» WORK TO BE COMPLETED
Could you return every line of the records below that contains the word "Some"?

/---

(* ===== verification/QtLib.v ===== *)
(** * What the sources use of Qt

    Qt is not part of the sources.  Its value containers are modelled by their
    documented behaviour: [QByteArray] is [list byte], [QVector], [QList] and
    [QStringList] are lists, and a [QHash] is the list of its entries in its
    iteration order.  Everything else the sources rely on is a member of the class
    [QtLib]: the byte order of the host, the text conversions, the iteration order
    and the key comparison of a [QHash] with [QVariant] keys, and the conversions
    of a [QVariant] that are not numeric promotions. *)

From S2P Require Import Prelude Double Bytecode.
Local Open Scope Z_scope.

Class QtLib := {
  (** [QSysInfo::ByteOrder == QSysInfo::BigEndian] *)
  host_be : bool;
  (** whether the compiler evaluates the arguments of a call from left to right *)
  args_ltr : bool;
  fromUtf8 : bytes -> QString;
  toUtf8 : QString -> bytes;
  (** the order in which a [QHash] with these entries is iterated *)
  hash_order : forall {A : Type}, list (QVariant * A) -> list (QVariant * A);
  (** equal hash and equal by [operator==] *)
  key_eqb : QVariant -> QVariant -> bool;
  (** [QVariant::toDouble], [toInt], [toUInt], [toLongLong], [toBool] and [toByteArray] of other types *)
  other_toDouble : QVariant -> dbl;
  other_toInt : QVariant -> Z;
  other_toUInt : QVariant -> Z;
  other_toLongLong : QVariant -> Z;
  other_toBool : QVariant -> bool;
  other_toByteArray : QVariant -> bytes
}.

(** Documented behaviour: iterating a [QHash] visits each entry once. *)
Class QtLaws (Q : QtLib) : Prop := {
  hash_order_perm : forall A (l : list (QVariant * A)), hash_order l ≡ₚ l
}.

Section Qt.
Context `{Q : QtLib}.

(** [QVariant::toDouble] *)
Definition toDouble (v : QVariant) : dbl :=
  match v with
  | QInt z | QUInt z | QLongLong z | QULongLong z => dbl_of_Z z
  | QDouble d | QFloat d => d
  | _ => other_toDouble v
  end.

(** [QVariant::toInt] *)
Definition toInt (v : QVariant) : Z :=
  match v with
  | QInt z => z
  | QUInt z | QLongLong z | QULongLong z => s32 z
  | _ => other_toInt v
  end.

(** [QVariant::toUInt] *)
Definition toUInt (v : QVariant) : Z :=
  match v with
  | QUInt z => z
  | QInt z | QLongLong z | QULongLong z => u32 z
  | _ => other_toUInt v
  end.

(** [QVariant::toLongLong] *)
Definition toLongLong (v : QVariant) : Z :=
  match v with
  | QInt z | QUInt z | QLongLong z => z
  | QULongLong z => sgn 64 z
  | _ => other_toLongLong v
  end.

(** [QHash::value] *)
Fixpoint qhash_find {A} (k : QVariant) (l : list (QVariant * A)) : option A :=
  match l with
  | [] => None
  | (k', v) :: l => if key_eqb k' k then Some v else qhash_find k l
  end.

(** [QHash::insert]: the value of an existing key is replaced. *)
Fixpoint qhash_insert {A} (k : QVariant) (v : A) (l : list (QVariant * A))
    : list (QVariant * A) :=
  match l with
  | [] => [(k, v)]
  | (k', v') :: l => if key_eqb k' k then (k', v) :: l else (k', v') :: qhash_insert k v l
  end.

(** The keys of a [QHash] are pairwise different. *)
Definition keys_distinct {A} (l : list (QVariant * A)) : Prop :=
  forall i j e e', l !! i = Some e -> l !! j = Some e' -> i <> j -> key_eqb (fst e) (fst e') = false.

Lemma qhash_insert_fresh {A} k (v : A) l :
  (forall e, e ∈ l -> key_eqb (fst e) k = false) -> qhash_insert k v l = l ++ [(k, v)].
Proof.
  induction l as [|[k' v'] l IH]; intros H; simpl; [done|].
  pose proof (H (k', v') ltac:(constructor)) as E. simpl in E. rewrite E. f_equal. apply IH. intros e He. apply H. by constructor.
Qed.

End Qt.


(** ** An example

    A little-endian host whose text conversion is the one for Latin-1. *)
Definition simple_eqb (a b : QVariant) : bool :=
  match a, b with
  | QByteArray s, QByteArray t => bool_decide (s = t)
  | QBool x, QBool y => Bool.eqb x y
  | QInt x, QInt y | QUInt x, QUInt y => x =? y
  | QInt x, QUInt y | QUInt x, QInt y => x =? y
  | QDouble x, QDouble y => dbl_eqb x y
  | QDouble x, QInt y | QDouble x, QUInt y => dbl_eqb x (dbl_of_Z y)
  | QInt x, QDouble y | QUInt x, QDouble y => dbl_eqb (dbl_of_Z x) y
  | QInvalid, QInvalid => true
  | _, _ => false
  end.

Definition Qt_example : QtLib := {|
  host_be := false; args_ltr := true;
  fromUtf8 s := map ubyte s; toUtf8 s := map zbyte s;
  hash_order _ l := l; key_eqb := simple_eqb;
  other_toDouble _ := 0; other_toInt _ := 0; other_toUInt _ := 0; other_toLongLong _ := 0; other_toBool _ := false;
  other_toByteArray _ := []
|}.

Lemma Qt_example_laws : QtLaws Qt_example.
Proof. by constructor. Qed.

\---

» EXPECTED ANSWER
  | (k', v) :: l => if key_eqb k' k then Some v else qhash_find k l
  forall i j e e', l !! i = Some e -> l !! j = Some e' -> i <> j -> key_eqb (fst e) (fst e') = false.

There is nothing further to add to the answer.